◆ Task:
When the line containing "Definition checkTerms (read" appears in the data below, begin copying there and stop only after the line containing "code locks for each. *)".

(Dataset content)

(* ===== verification/LabRPCProps.v ===== *)
(** * The simulated network: properties

    A call runs its method at most once, and a call that returns true returns what
    the method produced from the client's argument; a server that was deleted or
    replaced answers no call that was waiting for it; a reliable network fails no
    call to a live server; names are split at the last dot. *)
From S2P Require Import Prelude Persister Serial ClientId MrStrings LabRPC.
From stdpp Require Import functions relations.
Import LabRPC.
#[local] Open Scope Z_scope.

Section props.
Context {Name GoType V W : Type} `{Countable Name} `{EqDecision GoType} `{!Gob GoType V}.
Implicit Types (wd : @World Name GoType V W _ _) (r : @Request Name GoType V W).

Definition initial wd : Prop :=
  rn wd = MakeNetwork /\ heap wd = ∅ /\ reqs wd = ∅ /\ runs wd = [].

Definition reachable wd : Prop := exists wd0, initial wd0 /\ rtc step wd0 wd.

(** ** Requests and executions *)

(** The reply on its way to the client is the one its handler finished with. *)
Definition phase_ok r : Prop :=
  match ph r with
  | Received | NoServer | Live _ => hs r = NotStarted
  | Executing _ | Returned _ None => True
  | Returned _ (Some rep) | Delayed rep => exists p, hs r = Finished p rep
  | Replied rep => ok rep = true -> exists p, hs r = Finished p rep
  end.
(** Put what is on disk, if anything is, in a new file. *)
Lemma refile_restored i p ps fs fs' :
  zget (saved fs) i = Some p -> (forall a, p = Some a -> ps a = persister_at a fs) ->
  match p with Some a => store_new i (ps a) fs | None => inl fs end = inl fs' ->
  restored (Z.to_nat i) fs fs' /\
  match p with
  | Some _ => exists a, zget (saved fs') i = Some (Some a) /\ (next fs <= a)%nat
  | None => fs' = fs
  end.
Proof.
  intros [Hi Ha]%zget_Some_lookup Hps E. destruct p as [a|].
  - rewrite Hps in E by done. apply store_new_refiled in E as (_ & Hr).
    rewrite <- (on_disk_at _ _ _ Ha) in Hr. split; [by apply refiled_restored|].
    destruct Hr as [(a' & Hn & Hlt & -> & _) _]. exists a'. split; [|lia].
    apply zget_Some_lookup. split; [done|]. by apply list_lookup_insert_eq.
  - by injection E as <-.
Qed.

Lemma copy_saved_restored i fs fs' : copy_saved i fs = inl fs' -> restored (Z.to_nat i) fs fs'.
Proof.
  intros (p & Hp%idx_inl & E)%res_bind_inl.
  eapply refile_restored in E as [E _]; [done|exact Hp|intros; apply Copy_id].
Qed.

(** The first file of a server that has none. *)
Lemma store_empty_restored i fs fs' :
  zget (saved fs) i = Some None -> store_new i Persister.MakePersister fs = inl fs' ->
  restored (Z.to_nat i) fs fs' /\ exists a, zget (saved fs') i = Some (Some a) /\ (next fs <= a)%nat.
Proof.
  intros [Hi Hp]%zget_Some_lookup [_ Hr]%store_new_refiled. split.
  - apply refiled_restored. unfold on_disk. by rewrite Hp.
  - destruct Hr as [(a & Hn & Hlt & -> & _) _]. exists a. split; [|lia].
    apply zget_Some_lookup. split; [done|]. by apply list_lookup_insert_eq.
Qed.

Lemma write_files i ps fs :
  0 <= i -> files_ok fs -> filed fs (Z.to_nat i) ->
  saved (write i ps fs) = saved fs /\ next (write i ps fs) = next fs /\
  forall j, on_disk (write i ps fs) j = if decide (j = Z.to_nat i) then ps else on_disk fs j.
Proof.
  intros Hi [Hn Ho] [a Ha]. unfold write.
  rewrite (proj2 (zget_Some_lookup _ _ _) (conj Hi Ha)).
  split; [done|]. split; [done|]. intros j. unfold on_disk, persister_at. cbn.
  destruct (decide (j = Z.to_nat i)) as [->|Hne].
  - by rewrite Ha, lookup_insert_eq.
  - destruct (saved fs !! j) as [[b|]|] eqn:E; [|done|done].
    rewrite lookup_insert_ne; [done|]. intros ->. apply Hne. by eapply Ho.
Qed.
End files.
(** The loop over the terms: too many leaders in one, or the last term with one. *)
Definition lastTerm (ls : list (Z * list Z)) : Res Z :=
  loop (fun p last =>
    if 1 <? zlen p.2 then inr (Fatal (TwoLeaders p.1 (zlen p.2)))
    else inl (if last <? p.1 then p.1 else last)) ls (-1).

(** One iteration of [checkOneLeader]: what the servers answer, and the order in which Go
    visits the terms of the map. *)
Record Round := {
  rd_read : Z -> Z * bool;
  rd_visit : gmap Z (list Z) -> list (Z * list Z);
}.

(** [checkOneLeader] over its iterations, at most ten. *)
Fixpoint checkOneLeader (rounds : list Round) cfg : Res Z :=
  match rounds with
  | [] => inr (Fatal NoLeader)
  | r :: rounds =>
      ls ← leaders (rd_read r) cfg;
      last ← lastTerm (rd_visit r ls);
      if negb (bool_decide (ls = ∅)) then idx (default [] (ls !! last)) 0
      else checkOneLeader rounds cfg
  end.

Definition checkTerms (read : Z -> Z * bool) cfg : Res Z :=
  loop (fun i term =>
    c ← idx (connected cfg) i;
    if (c : bool) then
      let xterm := (read i).1 in
      if term =? -1 then inl xterm
      else if negb (term =? xterm) then inr (Fatal TermsDiffer) else inl term
    else inl term) (servers cfg) (-1).

Definition checkNoLeader (read : Z -> Z * bool) cfg : Res unit :=
  loop (fun i _ =>
    c ← idx (connected cfg) i;
    if (c : bool) && (read i).2 then inr (Fatal (UnexpectedLeader i)) else inl tt)
    (servers cfg) tt.

(** ** Agreement *)

(** how many servers think a log entry is committed?  All logs are read in one state; the
    code locks for each. *)
Definition nCommitted (index : Z) cfg : Res (Z * option C) :=
  loop (fun i '(count, cmd) =>
    e ← idx (applyErr cfg) i;
    match e with
    | Some m => inr (Fatal m)
    | None =>
        l ← idx (logs cfg) i;
        match l !! index with
        | Some cmd1 =>
            if (0 <? count) && negb (bool_decide (cmd = cmd1))
            then inr (Fatal (CommittedDiffers index)) else inl (count + 1, cmd1)
        | None => inl (count, cmd)
        end
    end) (zrange (length (alive cfg))) (0, None).

(** What [wait] sees in one iteration: the state when it counts, and the terms that
    [GetState] returns afterwards ([None]: a server is down, its pointer is nil). *)
Record Poll := { po_cfg : config; po_terms : list (option Z) }.

(** Does some server report a term above [startTerm]? *)
Fixpoint moved_on (startTerm : Z) (terms : list (option Z)) : Res bool :=
  match terms with
  | [] => inl false
  | None :: _ => inr Panic
  | Some t :: terms => if startTerm <? t then inl true else moved_on startTerm terms
  end.

(** wait for at least [k] servers to commit; [polls] are the iterations, at most
    thirty.  [inl None] stands for -1: somebody has moved on. *)
Fixpoint wait (index k startTerm : Z) (polls : list Poll) (last : config) : Res (option (option C)) :=
  match polls with
  | [] =>
      '(nd, cmd) ← nCommitted index last;
      if nd <? k then inr (Fatal (TooFew nd index k)) else inl (Some cmd)
  | p :: polls =>
      '(nd, _) ← nCommitted index (po_cfg p);
      if k <=? nd then
        '(nd, cmd) ← nCommitted index last;
        if nd <? k then inr (Fatal (TooFew nd index k)) else inl (Some cmd)
      else
        moved ← (if -1 <? startTerm then moved_on startTerm (po_terms p) else inl false);
        if (moved : bool) then inl None else wait index k startTerm polls last
  end.

(** One attempt of [one]: the servers that are connected when it asks them, what [Start]
    returns there, and the states in which it counts for two seconds. *)
Record Attempt := {
  at_connected : Z -> bool;
  at_start : Z -> Z * Z * bool;
  at_polls : list config;
}.

(** try all the servers, maybe one is the leader. *)
Fixpoint submit (tries : nat) (k : nat) (starts : Z) (a : Attempt) : option Z * Z :=
  match tries with
  | O => (None, starts)
  | S tries =>
      let starts := (starts + 1) mod Z.of_nat k in
      if at_connected a starts then
        let '(index, _, ok) := at_start a starts in
        if (ok : bool) then (Some index, starts) else submit tries k starts a
      else submit tries k starts a
  end.

(** wait a while for agreement. *)
Fixpoint agreed (cmd : C) (index expectedServers : Z) (polls : list config) : Res bool :=
  match polls with
  | [] => inl false
  | cfg :: polls =>
      '(nd, cmd1) ← nCommitted index cfg;
      if (0 <? nd) && (expectedServers <=? nd) && bool_decide (cmd1 = Some cmd)
      then inl true else agreed cmd index expectedServers polls
  end.

(** do a complete agreement.  [attempts] are the rounds that fit into ten seconds; [fin]
    is whether the test has finished in the meantime. *)
Fixpoint one (cmd : C) (expectedServers : Z) (retry fin : bool) (k : nat) (starts : Z)
    (attempts : list Attempt) : Res Z :=
  match attempts with
  | [] => if fin then inl (-1) else inr (Fatal NoAgreement)
  | a :: attempts =>
      let '(index, starts) := submit k k starts a in
      match index with
      | Some index =>
          if index =? -1 then one cmd expectedServers retry fin k starts attempts
          else
            done ← agreed cmd index expectedServers (at_polls a);
            if (done : bool) then inl index
            else if negb retry then inr (Fatal NoAgreement)
            else one cmd expectedServers retry fin k starts attempts
      | None => one cmd expectedServers retry fin k starts attempts
      end
  end.

(** ** Statistics and the end *)

Definition checkFinished cfg : bool := finished cfg.
Definition cleanup (failed : bool) (seconds : Z) cfg : Res config :=
  let cfg := with_counts true (rpcs0 cfg) (bytes0 cfg) (maxIndex0 cfg) cfg in
  x ← stop (net cfg);
  _ ← checkTimeout failed seconds;
  inl (with_net x cfg).

Definition rpcCount {GoType V W} (server : Z) (heap : gmap nat (@Server GoType V W)) cfg : Res Z :=
  lift (GetCount (inr server) (net cfg) heap).
Definition rpcTotal cfg : Z := GetTotalCount (net cfg).
Definition setunreliable (unrel : bool) cfg : config := with_net (Reliable (negb unrel) (net cfg)) cfg.
Definition bytesTotal cfg : Z := GetTotalBytes (net cfg).
Definition setlongreordering (longrel : bool) cfg : config :=
  with_net (LongReordering longrel (net cfg)) cfg.

Definition begin cfg : config :=
  with_counts (finished cfg) (rpcTotal cfg) (bytesTotal cfg) (maxIndex cfg) cfg.
(** What [end] prints: RPCs, bytes and agreements since [begin]. *)
Definition end_ (failed : bool) (seconds : Z) cfg : Res (option (Z * Z * Z)) :=
  _ ← checkTimeout failed seconds;
  inl (if failed then None
       else Some (rpcTotal cfg - rpcs0 cfg, bytesTotal cfg - bytes0 cfg, maxIndex cfg - maxIndex0 cfg)).

(** Maximum log size across all servers *)
Definition LogSize cfg : Res Z := largest Persister.RaftStateSize (servers cfg) (files cfg).
End config.
End RaftConfig.
Lemma harness_wired cfg : harness cfg -> wired cfg.
Proof.
  induction 1 as [u names srvs cfg Hn E|i names srv cfg cfg' _ IH Hn E|i cfg cfg' _ IH E|
    i cfg cfg' _ IH E|i cfg cfg' _ IH E|b cfg _ IH|b cfg _ IH].
  - by eapply make_config_wired.
  - by eapply start1_wired.
  - by eapply crash1_wires.
  - by eapply connect_wired.
  - by eapply disconnect_wired.
  - destruct IH. by split.
  - destruct IH. by split.
Qed.

(** C22: a partition is what the harness says it is.  In every configuration that
    [make_config], restarts, crashes, [connect] and [disconnect] lead to, [processReq]
    passes a request on an end to a server only if the end is the present one of a
    connected server [i] towards a connected and running server [j], and the server
    that gets it is [j]; and on every such end it does.  So a partitioned server
    neither reaches nor is reached, and the ends of former instances reach nobody. *)
Theorem partition_is_real cfg e :
  harness cfg ->
  (forall t, afterRead (readEndnameInfo e (net cfg)) = Live t ->
     exists i j, named (endnames cfg) i j e /\ up cfg i = true /\ up cfg j = true /\ running cfg j = true /\
       t_name t = inr j /\ serverAt (inr j) (net cfg) = Some (t_server t)) /\
  (forall i j, named (endnames cfg) i j e -> up cfg i = true -> up cfg j = true -> running cfg j = true ->
     exists t, afterRead (readEndnameInfo e (net cfg)) = Live t).
Proof.
  intros Hw%harness_wired. unfold afterRead, readEndnameInfo. cbn. split.
  - intros t Ht. destruct (isEnabled e (net cfg)) eqn:Hen; [|done].
    destruct (w_only _ Hw e Hen) as (i & j & Hn). destruct (w_named _ Hw i j e Hn) as (_ & Hc & E).
    rewrite Hen in E. symmetry in E. apply andb_true_iff in E as [Hi Hj].
    rewrite Hc in Ht. cbn in Ht. destruct (serverAt (inr j) (net cfg)) as [p|] eqn:Hs; [|done].
    injection Ht as <-. exists i, j. split_and!; try done.
    apply (w_server _ Hw); [by apply (named_range _ _ _ _ Hw Hn)|]. by rewrite Hs.
  - intros i j Hn Hi Hj Hr. destruct (w_named _ Hw i j e Hn) as (_ & Hc & ->).
    rewrite Hi, Hj, Hc. cbn.
    apply (w_server _ Hw) in Hr as [p ->]; [by eexists|]. by apply (named_range _ _ _ _ Hw Hn).
Qed.
End wires.

(** Three servers, of which number 1 is cut off. *)
Module Partition.
Import IntCommands.
#[export] Existing Instance IntCommands.codec.
#[export] Instance ser_option : Serial.Ser (option Z) := Serial.ser_via option_list head.
#[export] Instance snapshots : Codec (Z * list (option Z)) := Serial.codec _.

Definition endname (i j : Z) : string :=
  String.String (Ascii.ascii_of_nat (Z.to_nat (3 * i + j))) EmptyString.
Definition names (i : Z) : list string := endname i <$> [0; 1; 2].

Lemma cut_off : exists cfg : config (C := Z), harness 3 cfg /\
  connected cfg = [true; false; true] /\ alive cfg = [true; true; true] /\
  endnames cfg = [Some (names 0); Some (names 1); Some (names 2)].
Proof.
  assert (match c ← make_config 3 false names Z.to_nat; disconnect 1 c with
          | inl cfg => (connected cfg, alive (C := Z) cfg, endnames cfg) | inr _ => ([], [], []) end
    = ([true; false; true], [true; true; true], [Some (names 0); Some (names 1); Some (names 2)]))
    as E by (vm_compute; reflexivity).
  destruct (make_config 3 false names Z.to_nat) as [c|] eqn:Ec; [|discriminate E]. cbn [mbind res_bind] in E.
  destruct (disconnect 1 c) as [cfg|] eqn:Ed; [|discriminate E]. injection E as E1 E2 E3.
  exists cfg. split; [|split; [exact E1|split; [exact E2|exact E3]]].
  eapply h_disconnect; [|exact Ed]. eapply h_make; [|exact Ec]. intros i. apply length_fmap.
Qed.
End Partition.
Import Partition.

Lemma partition_is_real_witness :
  exists cfg : config (C := Z), harness 3 cfg /\ connected cfg = [true; false; true] /\
    (exists t, afterRead (readEndnameInfo (inl (Partition.endname 0 2)) (net cfg)) = Live t) /\
    (forall t, afterRead (readEndnameInfo (inl (Partition.endname 0 1)) (net cfg)) <> Live t).
Proof.
  destruct Partition.cut_off as (cfg & Hh & Hc & Ha & He). exists cfg. split; [done|]. split; [done|].
  split.
  - apply (proj2 (partition_is_real 3 cfg _ Hh) 0 2); unfold named, up, running;
      rewrite ?Hc, ?Ha, ?He; [|done..]. by eexists _, _.
  - intros t Ht. apply (partition_is_real 3 cfg _ Hh) in Ht as (i & j & Hn & Hi & Hj & _).
    assert (named (endnames cfg) 0 1 (inl (Partition.endname 0 1))) as Hn'
      by (unfold named; rewrite He; by eexists _, _).
    destruct (w_inj _ _ (harness_wired 3 cfg Hh) _ _ _ _ _ Hn Hn') as [-> ->].
    unfold up in Hj. rewrite Hc in Hj. discriminate Hj.
Defined.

(End Dataset content)

◆ Answer to the exercise:
Definition checkTerms (read : Z -> Z * bool) cfg : Res Z :=
  loop (fun i term =>
    c ← idx (connected cfg) i;
    if (c : bool) then
      let xterm := (read i).1 in
      if term =? -1 then inl xterm
      else if negb (term =? xterm) then inr (Fatal TermsDiffer) else inl term
    else inl term) (servers cfg) (-1).

Definition checkNoLeader (read : Z -> Z * bool) cfg : Res unit :=
  loop (fun i _ =>
    c ← idx (connected cfg) i;
    if (c : bool) && (read i).2 then inr (Fatal (UnexpectedLeader i)) else inl tt)
    (servers cfg) tt.

(** ** Agreement *)

(** how many servers think a log entry is committed?  All logs are read in one state; the
    code locks for each. *)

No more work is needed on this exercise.